##### Available records #####

Lemma wp_add_entry_loop fuel n c : name_ok c → ∀ s h i cur l (Q : key * Z → fs → Prop),
  good s → inode_at s n → dir_is (blocks s) l → (i ≤ length l)%nat → (length l < i + fuel)%nat →
  (∀ m e, (m < i)%nat → l !! m = Some e → e.1 ≠ 0) → Z.of_nat (length l) < TOTAL_BLOCK * BLOCK_DENTRIES →
  (zone_at (blocks s) (slot_of (ent_block (Z.of_nat (length l)))) = 0 → (2 < free_zones L (blocks s))%nat) →
  cur_ok (blocks s) (Z.of_nat i) cur → held s = cur_held cur ⊎ h →
  (∀ s' h', changed L ib off p n s s' → leaked h' → held s' = {[+ ent_key (blocks s') (Z.of_nat (dir_free l)) +]} ⊎ (h' ⊎ h) →
     dir_is (blocks s') (dir_put l (dir_free l) (0, c)) →
     Q (ent_key (blocks s') (Z.of_nat (dir_free l)), ent_off (Z.of_nat (dir_free l))) s') →
  wp E (add_entry_loop fuel n ikey off c (Z.of_nat i) cur) Q s.
Proof using Hcover.
  intros Hc. induction fuel as [|fuel IH]; intros s h i cur l Q Hg Hn Hd Hi Hfuel Hmin Hmax Hfree Hcur Hheld HQ; [lia|].
  cbn [add_entry_loop]. pose proof Hd as (Hsz & _ & Hents). pose proof (gd_off _ _ _ _ _ Hg) as Hoff.
  assert (∀ j : nat, (j ≤ length l)%nat → ent_ok (Z.of_nat j)) as Hok by (unfold ent_ok; lia).
  assert (ent_ok (Z.of_nat i)) as Hoki by auto. destruct (ent_bounds _ Hoki) as (Hb & _). pose proof (slot_of_valid _ Hb) as Hv.
  apply wp_bind, (wp_next_entry s h n true (Z.of_nat i) cur); try done.
  { intros Hpos. destruct (lookup_lt_is_Some_2 l (i - 1) ltac:(lia)) as [e' He']. destruct (Hents _ _ He') as [Hz' _].
    by replace (Z.of_nat i - 1) with (Z.of_nat (i - 1)) by lia. }
  { intros _ Hz. destruct (decide (i = length l)) as [->|Hne]; [by apply Hfree|].
    destruct (lookup_lt_is_Some_2 l i ltac:(lia)) as [e He]. by destruct (Hents _ _ He) as [Hz' _]. }
  intros bs1 h1 Hl1 Hgr Hg1 Hz1 Hsame. set (k := ent_key bs1 (Z.of_nat i)).
  set (s1 := upd s ({[+ k +]} ⊎ (h1 ⊎ h)) bs1).
  assert (good s1) as Hgs1 by (by apply (good_upd L ib off p s (h1 ⊎ h))).
  pose proof (inode_frame _ _ _ _ s s1 n Hn eq_refl) as Hn1.
  pose proof (changed_grows L ib off p n s _ bs1 _ _ Hgs1 Hn Hv Hgr) as Hch1.
  assert (file_size bs1 = file_size (blocks s)) as Hsz1.
  { apply (gr_inode _ _ _ _ _ _ _ Hgr); unfold i_size, i_zone; lia. }
  apply wp_bind, wp_ld; [apply (inode_in_block L ib off p); [done|unfold i_size; lia|unfold i_size, sizeof_inode; lia]|].
  change (val 4 (blocks s1) ikey (off + i_size)) with (file_size bs1). rewrite Hsz1, Hsz.
  destruct (decide (i = length l)) as [Ei|Hlt].
  - rewrite (proj2 (Z.leb_le _ _)) by (unfold sizeof_dentry; lia). cbn [st_when]. apply wp_bind.
    assert (dir_free l = i) as Ef.
    { apply dir_free_first; [done|done|]. intros e He. rewrite Ei, lookup_ge_None_2 in He by done. done. }
    rewrite Ef in HQ. apply (wp_append_entry s1 n (Z.of_nat i)); [done|done|done|done|].
    intros s2 r' Hch2 Hh2 Hk2 Hsz2 Hcell2 Hlr Hrest. pose proof (ch_good _ _ _ _ _ _ _ Hch2) as Hg2.
    assert (zone_at (blocks s2) (slot_of (ent_block (Z.of_nat i))) ≠ 0) as Hz2 by (by rewrite (ch_keep _ _ _ _ _ _ _ Hch2)).
    change (ent_key (blocks s2) (Z.of_nat i) = k) in Hk2. rewrite <-Hk2.
    apply wp_bind, wp_ld; [apply (cell_in_block s2 _ Hg2 Hoki Hz2 2 d_nr); unfold d_nr; lia|].
    rewrite (cell_nr _ _ _ _ Hoki Hcell2). change (u16 0) with 0. cbn [Z.eqb negb].
    apply wp_name_entry; [done|apply (ch_inode _ _ _ _ _ _ _ Hch2)|done|done|done|].
    intros s3 Hcc. pose proof (cc_changed _ _ _ _ _ Hcc) as Hch3. rewrite <-(cc_key _ _ _ _ _ Hcc). apply (HQ s3 h1).
    + by apply (file_changed_trans _ _ _ _ _ _ s1); [|apply (file_changed_trans _ _ _ _ _ _ s2)].
    + done.
    + by rewrite (cc_key _ _ _ _ _ Hcc), Hk2, (cc_held _ _ _ _ _ Hcc), Hh2.
    + apply (dir_is_put s2 s3 n i l c r'); try done; [apply Hch3| |].
      * intros j e Hj He. destruct (Hents j e He) as (Hzj & r & Hr & Hcis). pose proof (lookup_lt_Some _ _ _ He).
        assert (ent_ok (Z.of_nat j)) as Hokj by (apply Hok; lia). destruct (ent_bounds _ Hokj) as (Hbj & _).
        destruct (cell_grows s _ bs1 _ 3 _ Hg Hg1 Hb Hgr Hokj Hzj) as [Ezj Ecj].
        assert (zone_at bs1 (slot_of (ent_block (Z.of_nat j))) ≠ 0) as Hzj1 by (by rewrite Ezj).
        split; [rewrite (ch_keep _ _ _ _ _ _ _ Hch2); [done|by apply slot_of_valid|done]|].
        exists r. split; [|done]. apply Hrest; [lia|done|done|]. change (blocks s1) with bs1. by rewrite Ecj.
      * rewrite Hsz2, dir_put_length, Ei, Nat.ltb_irrefl. unfold sizeof_dentry. lia.
  - rewrite (proj2 (Z.leb_gt _ _)) by (unfold sizeof_dentry; lia). cbn [st_when]. apply wp_bind, wp_ret.
    destruct (lookup_lt_is_Some_2 l i ltac:(lia)) as [e He]. destruct (Hents i e He) as (Hz & r & Hr & Hcis).
    destruct (Hsame (or_intror Hz)) as [-> ->]. clear Hsame Hgr.
    destruct (cell_read _ _ _ _ Hoki Hr Hcis) as (_ & _ & _ & _ & Hnr).
    apply wp_bind, wp_ld; [apply (cell_in_block s1 _ Hgs1 Hoki Hz 2 d_nr); unfold d_nr; lia|].
    change (val 2 (blocks s1) k (ent_off (Z.of_nat i) + d_nr)) with (val 2 (blocks s) (ent_key (blocks s) (Z.of_nat i)) (ent_off (Z.of_nat i) + d_nr)).
    rewrite Hnr. destruct (Z.eqb_spec e.1 0) as [E0|E0]; cbn [negb].
    + assert (dir_free l = i) as Ef by (apply dir_free_first; [done|done|intros e' He'; congruence]).
      rewrite Ef in HQ. destruct (cell_some s _ Hg Hoki Hz) as (_ & r2 & _ & _ & Hr2 & Hlr2 & _).
      assert (r2 = r) as -> by congruence. destruct (cell_free r e Hcis Hlr2 E0) as (r' & -> & Hlr').
      apply (wp_name_entry s1 n (Z.of_nat i) c); [done|done|done|done|done|].
      intros s3 Hcc. pose proof (cc_changed _ _ _ _ _ Hcc) as Hch3.
      assert (ent_key (blocks s1) (Z.of_nat i) = ent_key (blocks s3) (Z.of_nat i)) as -> by (by rewrite (cc_key _ _ _ _ _ Hcc)).
      apply (HQ s3 ∅); [by apply (file_changed_trans _ _ _ _ _ _ s1)|done|by rewrite (cc_key _ _ _ _ _ Hcc), (cc_held _ _ _ _ _ Hcc)|].
      apply (dir_is_put s1 s3 n i l c r'); try done; [apply Hch3| |].
      * intros j e' _ He'. by apply Hents.
      * change (blocks s1) with (blocks s). rewrite Hsz, dir_put_length, (proj2 (Nat.ltb_lt _ _)) by lia. done.
    + replace (Z.of_nat i + 1) with (Z.of_nat (S i)) by lia.
      apply (IH s1 (∅ ⊎ h) (S i) _ l); try done; try lia.
      * intros m e' Hm He'. destruct (decide (m = i)) as [->|]; [congruence|]. apply (Hmin m); [lia|done].
      * cbn [cur_ok]. split; [lia|]. by replace (Z.of_nat (S i) - 1) with (Z.of_nat i) by lia.
      * intros s' h' Hch' Hl' Hh' Hd'. apply (HQ s' h'); [by apply (file_changed_trans _ _ _ _ _ _ s1)|done| |done].
        rewrite Hh'. multiset_solver.
Qed.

#####

> **Instructions to follow**
Taking the line with "assert (dir_free l = i) as Ef." as the first and the line with "intros s2 r'" as the last, retype that stretch of the data above exactly, with no other lines.

> **Response for this exercise**
    assert (dir_free l = i) as Ef.
    { apply dir_free_first; [done|done|]. intros e He. rewrite Ei, lookup_ge_None_2 in He by done. done. }
    rewrite Ef in HQ. apply (wp_append_entry s1 n (Z.of_nat i)); [done|done|done|done|].
    intros s2 r' Hch2 Hh2 Hk2 Hsz2 Hcell2 Hlr Hrest. pose proof (ch_good _ _ _ _ _ _ _ Hch2) as Hg2.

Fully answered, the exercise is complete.